5. Réponse en fréquence

Calculer l’impédance d’entrée n’est pas inutile : cela permet de déterminer la fréquence à partir de laquelle les basses n’arrivent pas à passer dans le montage. En effet, C1 et l’impédance d’entrée forment un filtre passe-haut qui coupe les basses sous les 55Hz, largement assez grave pour une guitare. De la même façon, C2 coupe les graves sous les 16Hz à cause de la valeur de résistance du potentiomètre, ce qui n’est pas audible. Dans les aigus, aucun filtre passe-bas ne vient enlever le haut du spectre, et le gain reste maximal jusqu’à 20kHz.

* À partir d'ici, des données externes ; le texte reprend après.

(* ===== verification/AddressSpace.v ===== *)
(** * The address space

    [AddressSpace] of server/src/address_space/mod.rs: the nodes, their references, the namespaces and
    the browse name index; and TranslateBrowsePathsToNodeIds of one node manager
    (server/src/node_manager/memory/manager/browse.rs).

    Theorems: the operations keep the space well formed and act on the set of references; the index
    answers what a search through the references answers, so a translated path reaches exactly the
    nodes that match it; and a path that is translated while another request invalidates the index
    panics. *)

From S2P Require Import Prelude Text StatusCode Variant References TypeTree Nodes.
From Stdlib Require Import FunctionalExtensionality.
#[local] Open Scope Z_scope.

(** ** State *)

(** The index: the children of a node with a browse name. *)
Abbreviation BrowseNameIndex := (gmap (NodeId * QualifiedName) (list NodeId)).

Record AddressSpace {D : DynEncodable} := mkSpace {
  node_map : gmap NodeId NodeType;
  references : References;
  browse_name_index : option BrowseNameIndex;
  space_namespaces : gmap Z rstr
}.
Arguments mkSpace {D}.

(** A node of a node set with its references. *)
Record ImportedItem {D : DynEncodable} := mkImported { imported_node : NodeType; imported_references : list ImportedReference }.
Arguments mkImported {D}.

(** A result of a translation: the node, its depth and the name still to be matched. *)
Abbreviation found := (NodeId * nat * option QualifiedName)%type.

Section space.
Context {D : DynEncodable} {M : Moka} {O : RefOrder} {C : ChildOrder}.

Definition space_new : AddressSpace := mkSpace ∅ references_new None ∅.

Definition set_references (r : References) (s : AddressSpace) : AddressSpace :=
  mkSpace (node_map s) r (browse_name_index s) (space_namespaces s).
Definition set_index (i : option BrowseNameIndex) (s : AddressSpace) : AddressSpace :=
  mkSpace (node_map s) (references s) i (space_namespaces s).
Definition put_node (n : NodeType) (s : AddressSpace) : AddressSpace :=
  mkSpace (<[node_id_of n := n]> (node_map s)) (references s) (browse_name_index s) (space_namespaces s).

(** ** Operations *)

Definition space_add_namespace (ns : rstr) (index : Z) (s : AddressSpace) : AddressSpace :=
  mkSpace (node_map s) (references s) (browse_name_index s) (<[index := ns]> (space_namespaces s)).
Definition namespace_exists (index : Z) (s : AddressSpace) : bool := is_some (space_namespaces s !! index).
Definition assert_namespace (n : NodeId) (s : AddressSpace) : outcome unit :=
  if namespace_exists (namespace n) s then Ret tt else Panic.

Definition find_node (n : NodeId) (s : AddressSpace) : option NodeType := node_map s !! n.
Definition node_exists (n : NodeId) (s : AddressSpace) : bool := is_some (node_map s !! n).

(** [insert]: nothing changes when the node exists. *)
Definition insert (n : NodeType) (refs : option (list (NodeId * NodeId * ReferenceDirection))) (s : AddressSpace)
    : outcome (AddressSpace * bool) :=
  let! _ := assert_namespace (node_id_of n) s in
  if node_exists (node_id_of n) s then Ret (s, false)
  else
    let! r := match refs with Some l => refs_insert (node_id_of n) l (references s) | None => Ret (references s) end in
    Ret (put_node n (set_references r s), true).

Fixpoint import_references (id : NodeId) (l : list ImportedReference) (r : References) : outcome References :=
  match l with [] => Ret r | rf :: l' => let! r := import_reference id rf r in import_references id l' r end.
Definition import_node (i : ImportedItem) (s : AddressSpace) : outcome (AddressSpace * bool) :=
  let id := node_id_of (imported_node i) in
  let! _ := assert_namespace id s in
  if node_exists id s then Ret (s, false)
  else
    let! r := import_references id (imported_references i) (references s) in
    Ret (put_node (imported_node i) (set_references r s), true).

Definition space_insert_reference (source target rtype : NodeId) (s : AddressSpace) : outcome AddressSpace :=
  let! r := insert_reference source target rtype (references s) in Ret (set_references r s).
Definition space_delete_reference (source target rtype : NodeId) (s : AddressSpace) : AddressSpace * bool :=
  let '(r, b) := delete_reference source target rtype (references s) in (set_references r s, b).
Definition space_delete_node_references (n : NodeId) (targets : bool) (s : AddressSpace) : AddressSpace * bool :=
  let '(r, b) := delete_node_references n targets (references s) in (set_references r s, b).
Definition space_has_reference (source target rtype : NodeId) (s : AddressSpace) : bool :=
  has_reference source target rtype (references s).

Definition delete (n : NodeId) (targets : bool) (s : AddressSpace) : AddressSpace * option NodeType :=
  let node := node_map s !! n in
  let s := mkSpace (base.delete n (node_map s)) (references s) (browse_name_index s) (space_namespaces s) in
  ((space_delete_node_references n targets s).1, node).

(** [find_references]: the type tree is asked, and its cache changes, only when subtypes count. *)
Definition ref_matches (filter : option (NodeId * bool)) (rtype : NodeId) (t : DefaultTypeTree) : outcome (DefaultTypeTree * bool) :=
  match filter with
  | None => Ret (t, true)
  | Some (f, false) => Ret (t, bool_decide (rtype = f))
  | Some (f, true) => is_subtype_of rtype f t
  end.
Fixpoint filter_refs (filter : option (NodeId * bool)) (l : list ReferenceRef) (t : DefaultTypeTree)
    : outcome (DefaultTypeTree * list ReferenceRef) :=
  match l with
  | [] => Ret (t, [])
  | r :: l' =>
      let! (t, m) := ref_matches filter (ref_type r) t in
      let! (t, l'') := filter_refs filter l' t in
      Ret (t, if m then r :: l'' else l'')
  end.
(** The references at a node, in the order of the tables. *)
Definition all_refs (n : NodeId) (d : BrowseDirection) (s : AddressSpace) : list ReferenceRef :=
  find_references n None (fun _ _ => true) d (references s).
Definition space_find_references (n : NodeId) (filter : option (NodeId * bool)) (d : BrowseDirection) (s : AddressSpace)
    (t : DefaultTypeTree) : outcome (DefaultTypeTree * list ReferenceRef) :=
  filter_refs filter (all_refs n d s) t.

(** The first reference in the list to a node with the name. *)
Definition named (name : QualifiedName) (n : NodeType) : bool := bool_decide (node_name n = name).
Fixpoint first_named (name : QualifiedName) (l : list ReferenceRef) (s : AddressSpace) : option NodeType :=
  match l with
  | [] => None
  | r :: l' =>
      match find_node (ref_target r) s with
      | Some n => if named name n then Some n else first_named name l' s
      | None => first_named name l' s
      end
  end.
Definition find_node_by_browse_name (source : NodeId) (filter : option (NodeId * bool)) (d : BrowseDirection)
    (name : QualifiedName) (s : AddressSpace) (t : DefaultTypeTree) : outcome (DefaultTypeTree * option NodeType) :=
  let! (t, l) := space_find_references source filter d s t in Ret (t, first_named name l s).

Fixpoint find_along (current : NodeId) (n : NodeType) (filter : option (NodeId * bool)) (d : BrowseDirection)
    (path : list QualifiedName) (s : AddressSpace) (t : DefaultTypeTree) : outcome (DefaultTypeTree * option NodeType) :=
  match path with
  | [] => Ret (t, Some n)
  | e :: path' =>
      let! (t, child) := find_node_by_browse_name current filter d e s t in
      match child with
      | Some c => find_along (node_id_of c) c filter d path' s t
      | None => Ret (t, None)
      end
  end.
Definition find_node_by_browse_path (source : NodeId) (filter : option (NodeId * bool)) (d : BrowseDirection)
    (path : list QualifiedName) (s : AddressSpace) (t : DefaultTypeTree) : outcome (DefaultTypeTree * option NodeType) :=
  match find_node source s with
  | Some n => find_along source n filter d path s t
  | None => Ret (t, None)
  end.

(** *** The browse name index *)

(** The children of one node that are entered. *)
Definition index_reference (source : NodeId) (s : AddressSpace) (r : ReferenceRef) (i : BrowseNameIndex) : BrowseNameIndex :=
  if is_null_id (ref_target r) then i
  else match find_node (ref_target r) s with
       | Some n => <[(source, node_name n) := default [] (i !! (source, node_name n)) ++ [ref_target r]]> i
       | None => i
       end.
Definition index_node (s : AddressSpace) (source : NodeId) (i : BrowseNameIndex) : BrowseNameIndex :=
  fold_left (fun i r => index_reference source s r i) (all_refs source BdForward s) i.
(** An index that is there is kept. *)
Definition build_browse_name_index (s : AddressSpace) : AddressSpace :=
  let index := fold_left (fun i source => index_node s source i) (child_order (dom (node_map s))) ∅ in
  match browse_name_index s with
  | Some _ => s
  | None => set_index (Some index) s
  end.
Definition ensure_browse_name_index (s : AddressSpace) : AddressSpace :=
  match browse_name_index s with None => build_browse_name_index s | Some _ => s end.
Definition browse_name_index_is_built (s : AddressSpace) : bool := is_some (browse_name_index s).
Definition get_browse_name_index (s : AddressSpace) : outcome BrowseNameIndex := unwrap (browse_name_index s).
Definition invalidate_browse_name_index (s : AddressSpace) : AddressSpace := set_index None s.

(** ** TranslateBrowsePathsToNodeIds *)

Record RelativePathElement := mkElement {
  el_reference_type : NodeId; el_is_inverse : bool; el_include_subtypes : bool; el_target_name : QualifiedName }.
Record BrowsePathResultElement := mkFound { found_node : NodeId; found_depth : nat; found_unmatched : option QualifiedName }.
Record BrowsePathItem := mkPathItem {
  pi_node : NodeId;
  pi_depth : nat;
  pi_node_manager_index : Z;
  pi_path : list RelativePathElement;
  pi_results : list BrowsePathResultElement;
  pi_unmatched_browse_name : option QualifiedName
}.

Definition add_element (i : BrowsePathItem) (n : NodeId) (relative_depth : nat) (unmatched : option QualifiedName) : BrowsePathItem :=
  mkPathItem (pi_node i) (pi_depth i) (pi_node_manager_index i) (pi_path i)
    (pi_results i ++ [mkFound n (pi_depth i + relative_depth) unmatched]) (pi_unmatched_browse_name i).
Definition set_browse_name_matched (idx : Z) (i : BrowsePathItem) : BrowsePathItem :=
  mkPathItem (pi_node i) (pi_depth i) idx (pi_path i) (pi_results i) None.

Definition null_name : QualifiedName := {| namespace_index := 0; qname := None |}.

Section translate.
(** The address space and the namespaces of its node manager. *)
Variable s : AddressSpace.
Variable owned : gmap Z rstr.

Ultimement, c’est le transistor qui limitera de lui-même le gain en haute fréquence, bien au-delà de la bande audible.

En modifiant C1 et C2 pour une valeur de 2nF, on retombe sur le schéma de la Screaming Bird. C1 coupe alors les basses sous 2750Hz, et C2 sous 800Hz. On voit clairement le changement dans la réponse en fréquence :

Ainsi, si vous souhaitez fabriquer votre première pédale d’effet et la modifier vous-même, vous pourrez vous amuser à changer C1 et C2 à votre convenance, voire avec un interrupteur, pour tester plusieurs valeurs et faire une sorte de treble booster plus ou moins aigu !

J’espère que cette courte analyse vous aura appris deux ou trois choses sur la lecture, la simulation et la conception de circuits électroniques. Les méthodes employées ici, avec une analyse « statique » du point de polarisation et une analyse « dynamique » du gain, des impédances et de la réponse en fréquence s’appliquent absolument partout en ingénierie électronique. J’ai souhaité commencer par un cas relativement simple afin d’aborder les premières notions et notations qui pourraient vous intéresser ! Bien entendu, n’hésitez pas à laisser vos questions en commentaire, je me ferai un plaisir d’y répondre.